Dautenhahn acknowledges these risks, but insists that the robots have been designed in such a way as to prevent this. “If the robots were completely predictable then he would have a point,” she admits.
Researchers will have to wait for further studies to find out whether this approach actually works. However Anne, for one, is convinced. Robota, she says, has helped Phoebe communicate her needs and anxieties more clearly. “It has enabled her to live with the people around her, and enabled them to interpret her needs,” she says. “That has to be a good thing.”
Read my lips
One of the important features of these robots is to make them look like toys and ensure they look as plain as possible, says Hideki Kozima of the Communications Research Laboratory in Kyoto, Japan. Kozima has been working on a similar idea to Dautenhahn with his colleague Hiroyuki Yano to see whether a robot called Infanoid can be adapted to help children with autism learn to read facial expressions.
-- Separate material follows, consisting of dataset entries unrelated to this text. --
Record machine_config := mkMachine {
  mc_KernelImagePath : string;
  mc_KernelArgs : string;
  mc_Drives : list drive;
  mc_NetworkInterfaces : list string;
  mc_MachineCfg : option (Z * Z);
  mc_VsockDevices : list (string * Z);
  mc_Snapshot : option snapshot_config;
  mc_DisableValidation : bool;
  mc_JailerCfg : jailer_config
}.

Definition fcVsockPort : Z := 52000.
Definition fcVsockFile : string := "fc.vsock".
Definition fcSnapshotFile : string := "snapshot".
Definition fcMemFile : string := "mem".

Definition jailer_of (cfg : FCConfig) (vmID : string) (strategy : option string) : jailer_config :=
  mkJailer (fc_JailerUID cfg) (fc_JailerGID cfg) 0 vmID (fc_FirecrackerBin cfg)
    (fc_JailerBin cfg) (fc_ChrootBase cfg) strategy.

(** The configuration of a machine that is booted for its snapshot. *)
Definition boot_config (cfg : FCConfig) (vmID : string) (rootfsPath : path) : machine_config :=
  mkMachine (fc_KernelPath cfg) "console=ttyS0 reboot=k panic=1 pci=off nomodules quiet"
    [mkDrive "rootfs" rootfsPath true false] [] (Some (vcpu cfg, memMB cfg))
    [(fcVsockFile, 3)] None false (jailer_of cfg vmID (Some (fc_KernelPath cfg))).

(** The configuration of a machine that is restored for a job. *)
Definition restore_config (cfg : FCConfig) (vmID : string) : machine_config :=
  mkMachine "" "" [] [] None [(fcVsockFile, 3)]
    (Some (mkSnapshotConfig ("/" ++s fcSnapshotFile) ("/" ++s fcMemFile) true)) true
    (jailer_of cfg vmID None).

(** ** The host *)

(** [workspaceDir] *)
Definition workspaceDir (cfg : FCConfig) (vmID : string) : path :=
  fc_ChrootBase cfg ++ ["firecracker"; vmID; "root"].

(** A machine that was started, with what its chroot held at that time. *)
Record started_vm := mkStarted {
  sv_config : machine_config;
  sv_snapshot : option string;
  sv_mem : option string
}.

Record fc_host := mkFcHost {
  fh_dirs : gset path;
  fh_vms : gmap string machine_config;
  fh_started : list started_vm;
  fh_files : files
}.

Definition set_files (fs : files) (h : fc_host) : fc_host :=
  mkFcHost (fh_dirs h) (fh_vms h) (fh_started h) fs.
Definition set_vms (vms : gmap string machine_config) (h : fc_host) : fc_host :=
  mkFcHost (fh_dirs h) vms (fh_started h) (fh_files h).
Definition add_dir (dir : path) (h : fc_host) : fc_host :=
  mkFcHost ({[dir]} ∪ fh_dirs h) (fh_vms h) (fh_started h) (fh_files h).

Definition on_files {A} (m : M files string A) : M fc_host string A := fun h =>
  let '(fs, r) := m (fh_files h) in (set_files fs h, r).

(** What dialling a machine's agent gives: the connection, then the first
    bytes read from it. *)
Record vsock_answer := mkVsock {
  va_Dial : option string;
  va_Read : result string string
}.

Record fc_env := mkFcEnv {
  fe_vmID : string;
  (** A failed MkdirAll may have made the machine's directory. *)
  fe_MkdirAll : option (bool * string);
  fe_copySnapshot : copy_env;
  fe_copyMem : copy_env;
  fe_NewMachine : machine_config -> option string;
  (** A failed start may have left the machine's process running. *)
  fe_Start : machine_config -> option (bool * string);
  fe_StopVMM : option string;
  (** The names that are left when the removal of the directory fails. *)
  fe_RemoveAll : option (path -> bool);
  (** The clock at each look of [waitForAgent], and what the dial that
      follows gives. *)
  fe_clock : nat -> Z;
  fe_dials : nat -> vsock_answer;
  fe_dial : vsock_answer;
  fe_send : option string;
  fe_wall_ms : Z
}.

Record fcVM := mkVM { vm_id : string; vm_wsDir : path; vm_vsockPath : path }.

Definition vm_of (cfg : FCConfig) (vmID : string) : fcVM :=
  let wsDir := workspaceDir cfg vmID in mkVM vmID wsDir (wsDir ++ [fcVsockFile]).

(** [cleanupVM]: the directory {base}/firecracker/{vmID} is removed with all
    that is below; the answer of [os.RemoveAll] is ignored. *)
Definition cleanupVM (answer : option (path -> bool)) (cfg : FCConfig) (vmID : string) (h : fc_host)
  : fc_host :=
  let vmDir := fc_ChrootBase cfg ++ ["firecracker"; vmID] in
  match answer with
  | None => mkFcHost (fh_dirs h ∖ {[vmDir]}) (fh_vms h) (fh_started h) (remove_below vmDir (fh_files h))
  | Some keep => set_files (remove_some keep vmDir (fh_files h)) h
  end.

(** [machine.StopVMM()], whose error is ignored. *)
Definition stopVMM (answer : option string) (vmID : string) (h : fc_host) : fc_host :=
  match answer with
  | None => set_vms (delete vmID (fh_vms h)) h
  | Some _ => h
  end.

Definition vm_kill (answer : option string) (vm : fcVM) : fc_host -> fc_host := stopVMM answer (vm_id vm).

(** [FCConfig{ChrootBase: base}] *)
Definition config_with_base (base : path) : FCConfig := mkFCConfig "" "" "" base [] 0 0 0 0.

(** [cleanup] takes the base and the identifier back out of the path. *)
Definition vm_cleanup (answer : option (path -> bool)) (vm : fcVM) : fc_host -> fc_host :=
  cleanupVM answer (config_with_base (path_Dir (path_Dir (path_Dir (vm_wsDir vm)))))
    (path_Base (path_Dir (vm_wsDir vm))).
Like Dautenhahn, Kozima and Yano are interested in developing social skills but they’re using a more sophisticated robot that will eventually be able to show different facial expressions and point to objects. However, the complex appearance of their prototype robot has caused its own problems.
“People with autism tended to pay attention to the non-social parts of the robot,” says Kozima. “Like the pulleys in the arms.” This isn’t so surprising, given that the robot has no covering and contains intricate mechanisms that children would find fascinating. Besides, people with autism get caught up with tiny details, says Baron-Cohen; this is part of the problem of their ability to generalise. Rather than seeing the common elements in a situation they are experts at picking out the differences.
To try to get children more interested in the machine’s behaviour rather than its workings, Kozima plans to cover the robot in a fabric skin. And when it’s complete Infanoid will be capable of pointing to objects and looking at objects being pointed at, and even play simple games.